Old 01-28-2019, 12:30 PM
 
Location: Tennessee
23,229 posts, read 17,263,344 times
Reputation: 27099
Especially in a city that large, I'd give it one to two years.

I moved from Tennessee to Indianapolis in 2014. It took three to six months just to feel comfortable in my day-to-day life and sort of get my bearings. I did a lot of exploring the city and the general area - nearby parks, lakes, festivals, even the small towns and rural areas.

After a year, I felt comfortable enough that I decided I was going to stay there for the foreseeable future. Had the job worked out better, I probably would still be there.
 
Old 01-29-2019, 02:04 PM
 
Location: Grosse Ile Michigan
26,336 posts, read 62,499,114 times
Reputation: 29980
18 years
 
Old 02-02-2019, 06:40 PM
 
84 posts, read 44,342 times
Reputation: 245
Update:

I’ve since attended a slew of Meetup events, networked very extensively for my work, picked up hobbies afresh or once again, and even continue to casually chat with several women (not single moms, they usually have agendas!) met through Meetup or dating apps.

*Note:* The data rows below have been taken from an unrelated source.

Lemma Timed_resolve t c predictions now s :
  (t ≤ now)%Z → Timed t s → Timed now (detectResolve c predictions now s).
Proof.
  intros Ht [H1 H2].
  pose proof (newDetections_timestamp predictions now) as Hb.
  split; simpl; rewrite appendHistory_slice.
  - apply StronglySorted_slice_last, StronglySorted_app_2;
      [|done|apply newDetections_sorted].
    intros d1 d2 Hd1 Hd2. rewrite Forall_forall in H2, Hb.
    unfold by_time. rewrite (Hb d2 Hd2). specialize (H2 d1 Hd1). simpl in H2. lia.
  - apply Forall_slice_last, Forall_app.
    split; (eapply Forall_impl; [done|]); simpl; lia.
Qed.

Lemma Timed_startDetection t interval s :
  Timed t s → Timed t (startDetection interval s).
Proof.
  intros HT. unfold startDetection. case_match; [done|]. split; simpl; constructor.
Qed.

Lemma Timed_stopDetection t s : Timed t s → Timed t (stopDetection s).
Proof. apply Timed_same_history, stopDetection_history. Qed.

Lemma Timed_loadModel t ok s : Timed t s → Timed t (loadModel ok s).
Proof. apply Timed_same_history. unfold loadModel. by case_match. Qed.

Lemma exec_Timed t e s s' :
  exec e s = Some s' → clock_monotone t [e] = true → Timed t s →
  Timed (clock_after t e) s'.
Proof.
  intros He Hc HT. destruct e; simpl in *; repeat case_match; simplify_option_eq;
    auto using Timed_startDetection, Timed_stopDetection, Timed_loadModel.
  all: try (eapply Timed_same_history; [|done]; done).
  apply (Timed_resolve t); [done|]. by apply (Timed_same_history t s).
Qed.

My opinion of Houston hasn’t changed, but I’m forcing myself to stay so busy that I’m figuring that things will have to come together, or I’ll mostly keep my mind off my dislike of this place until I can move on.

For what it’s worth, generally speaking, of the fellow transplants I’ve met here, the ones from the South (e.g., Mississippi, Louisiana, Arkansas) tend to love Texas, and those from Rocky Mountain and Pacific states would love to go back home. Native Texans are a strange combination of either overly, enthusiastically welcoming, almost to the point of it seeming fake, or being overtly standoffish and even rather curt.

Speaking of single moms, the amount of young single moms I’ve met here far exceeds any place else I’ve lived around the world. Literally. No, thanks.

Los Angeles was still much easier only three months in than Houston has been.
 
Old 02-05-2019, 12:50 PM
 
Location: state of transition
98 posts, read 41,775 times
Reputation: 206
One place I moved to that I didn't enjoy at all was the SF Bay Area. I remember being so excited to move there. I would be near the Silicon Valley and in California! Oh, the hype! I got there and I was so disappointed. I hated it. 3 and a half years later, I still did not like it there and knew it was time to move.

When I moved, I oddly missed it for a week (because we humans are creatures of habit.)

I knew I made the right move leaving the Bay Area because after giving it 3 1/2 years and still hating it, I knew that my heart wouldn't change.